Isolation and Identification of Nodule Bacteria

To isolate nodules, plants were gently uprooted and taken to the laboratory, where root samples were washed thoroughly under running tap water, surface-sterilized in a 3% sodium hypochlorite solution with 0.02% Tween 20 for 3 min, rinsed three times in sterilized distilled water, and dry-blotted onto sterilized filter paper (Lopez-Gomez et al., 2017). The nodules were then ground in a sterilized mortar, streaked onto a Luria-Bertani (LB) agar plate and incubated at 30°C for 2 days or onto a yeast extract mannitol agar (YMA) plate and incubated at 30°C for 5 days. Purified colonies were preserved in 20% (v/v) glycerol at −80°C for long-term storage and in slants for regular use.

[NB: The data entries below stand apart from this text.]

Lemma draws_status s :
  wf_gui s → named (conversations s) s → shown_windows s →
  draws (draw_status seconds) (λ st s', status_of s' st) s.
Proof.
  intros Hwf Hn Hs. unfold draw_status.
  eapply draws_bind; [by apply (draws_get (λ a s', a = s ∧ s' = s))|]. intros _ _ _ [-> ->].
  eapply draws_bind; [by apply draws_convo_menu|]. intros rest s1 Hd1 _.
  assert (Hn1 := named_drawn _ _ _ Hd1 Hn). assert (Hd1' := Hd1). destruct Hd1' as (g1 & -> & Hg1).
  eapply draws_bind; [by apply draws_selected_status|]. intros st s2 Hd2 Hst.
  assert (Hn2 := named_drawn _ _ _ Hd2 Hn1).
  assert (Hs2 : shown_windows s2).
  { destruct Hs as [Hm Hw]. assert (Hd : drawn s s2) by by etrans.
    split; [by eapply drawn_view|]. destruct (drawn_same _ _ Hd) as (_ & -> & _).
    by eapply windows_shown_drawn. }
  assert (Hd2' := Hd2). destruct Hd2' as (g2 & -> & Hg2).
  eapply draws_bind; [by apply draws_focused_view|]. intros name s3 _ (-> & _ & Hv).
  eapply draws_bind; [by apply (draws_get (λ a s', a = set_gui g2 (set_gui g1 s) ∧ s' = a))|].
  intros _ _ _ [-> ->]. rewrite Hv.
  eapply draws_bind; [apply draws_write|]. intros _ s4 (g4 & -> & _) _. by apply draws_ret.
Qed.

(** The name of the partner has room next to the input line. *)
Definition partner_fits s : Prop :=
  match selectedConvo s with
  | None => 9 < (screen_Size (gui s)).1
  | Some p => ∀ c, convos s !! p = Some c →
      Z.of_nat (String.length (peerUsername c)) + 1 < (screen_Size (gui s)).1
  end.

Lemma draws_partner_name maxX s :
  wf_gui s → named (conversations s) s →
  match selectedConvo s with
  | None => 9 < maxX
  | Some p => ∀ c, convos s !! p = Some c → Z.of_nat (String.length (peerUsername c)) + 1 < maxX
  end →
  draws partner_name (λ name s', s' = s ∧ Z.of_nat (String.length name) + 1 < maxX) s.
Proof.
  intros Hwf Hn Hf. unfold partner_name.
  eapply draws_bind; [by apply (draws_get (λ a s', a = s ∧ s' = s))|].
  intros _ _ _ [-> ->]. destruct (selectedConvo s) as [p|] eqn:Ep; [|apply draws_ret; split; [done|cbn; lia]].
  destruct (selected_named s p Hwf Hn Ep) as (c & Hc & _).
  eapply draws_bind; [by apply (draws_deref p c (λ c' s', c' = c ∧ s' = s))|].
  intros _ _ _ [-> ->]. apply draws_ret. split; [done|by apply Hf].
Qed.

Lemma draws_partner_color st s : status_of s st → draws (partner_color st) (λ _ _, True) s.
Proof.
  intros Hst. unfold partner_color. eapply draws_bind; [by apply (draws_get (λ a s', a = s ∧ s' = s))|].
  intros _ _ _ [-> ->]. destruct (selectedConvo s) as [p|] eqn:Ep; [|by apply draws_ret].
  destruct (decide (p ∈ active s)) as [Ha|]; [|by apply draws_ret].
  destruct (Hst p Ep Ha) as [x ->]. eapply draws_bind; [by apply (draws_ret x (λ _ _, True))|].
  intros x' s' _ _. by apply draws_ret.
Qed.

Lemma shown_windows_drawn s s' : drawn s s' → shown_windows s → shown_windows s'.
Proof.
  intros Hd [Hm Hw]. split; [by eapply drawn_view|].
  destruct (drawn_same _ _ Hd) as (_ & -> & _). by eapply windows_shown_drawn.
Qed.

(** A view, or the windows, found through what was drawn since. *)
Ltac keep := cbn beta in *; solve [eauto 6 using drawn_view, shown_windows_drawn].

Lemma draws_fields name fields (m : go GuiClient gui_error unit) Q s :
  screen_View name (gui s) = true →
  (∀ s', screen_View name (gui s') = true → draws m Q s') →
  draws (foldr (λ f m, on_screen (screen_Set name f);; m) m fields) Q s.
Proof.
  revert s. induction fields as [|f fields IH]; intros s Hv Hm; cbn; [by apply Hm|].
  eapply draws_bind; [apply draws_on_screen, Set_views|]. intros ? s1 Hd1 _.
  apply IH; [keep|done].
Qed.

Lemma draws_input st maxX maxY s :
  wf_gui s → named (conversations s) s → status_of s st → 1 < maxX → 0 < maxY →
  match selectedConvo s with
  | None => 9 < maxX
  | Some p => ∀ c, convos s !! p = Some c → Z.of_nat (String.length (peerUsername c)) + 1 < maxX
  end →
  draws (draw_input st maxX maxY)
    (λ _ s', screen_View "partner" (gui s') = true ∧ screen_View "input" (gui s') = true) s.
Proof.
  intros Hwf Hn Hst Hx Hy Hf. unfold draw_input.
  eapply draws_bind; [by apply (draws_partner_name maxX)|]. intros partner ? _ [-> Hlen].
  eapply draws_bind.
  { apply draws_set_view; [done|lia|lia|]. intros s' Hv.
    apply (draws_fields "partner" [Wrap false] (on_screen (screen_Set "partner" (Frame false)))); [done|].
    intros s2 _. eapply draws_mono; [apply draws_on_screen, Set_views|done]. }
  intros ? s1 Hd1 Hp1.
  eapply draws_bind; [apply draws_on_screen, Clear_views|]. intros ? s2 Hd2 _.
  assert (Hd02 : drawn s s2) by by etrans.
  assert (Hp2 : screen_View "partner" (gui s2) = true) by keep.
  eapply draws_bind.
  { apply draws_partner_color. destruct (drawn_same _ _ Hd02) as (_ & _ & Ea & Es & _).
    unfold status_of. rewrite Ea, Es. exact Hst. }
  intros color s3 Hd3 _. eapply draws_bind; [apply draws_on_screen, Set_views|]. intros ? s4 Hd4 _.
  eapply draws_bind; [apply draws_write|]. intros ? s5 Hd5 _.
  assert (Hp5 : screen_View "partner" (gui s5) = true).
  { keep. }
  eapply draws_mono.
  - apply draws_set_view; [done|lia|lia|]. intros s' Hv.
    eapply draws_bind; [apply draws_on_screen, Edit_views|]. intros ? s6 Hd6 _.
    apply (draws_fields "input" [Editable true; Wrap false; Frame false]).
    { keep. }
    intros s7 Hv7. eapply draws_mono; [apply draws_gui_op|done].
    + by apply SetCurrent_ok.
    + apply SetCurrent_views.
  - intros ? s6 Hd6 Hv6. split; [keep|done].
Qed.

(** After it was laid out the screen has the view of every window and those of the client. *)
Definition laid_out s : Prop :=
  shown_windows s ∧ screen_View "status" (gui s) = true ∧ screen_View "partner" (gui s) = true ∧
  screen_View "input" (gui s) = true.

Isolated strains were identified according to Singh et al. (2019). Briefly, genomic DNA was isolated using a Wizard® Genomic DNA Purification Kit (Promega) and 16S rRNA was amplified by PCR using 27f (5'-AGAGTTTGATCMTGGCTCAG-3') and 1492r (5'-GGTT-ACCTTGTACGACTT-3') universal primers with an Applied Biosystems PCR system. Amplified PCR products were purified by 1.2% agarose gel electrophoresis (Bio-Rad, Shanghai, China) and sequenced from both directions at Qingke Biotech (Qingdao, China). Sequence annotations were compared to the EzBioCloud database (Yoon et al., 2017).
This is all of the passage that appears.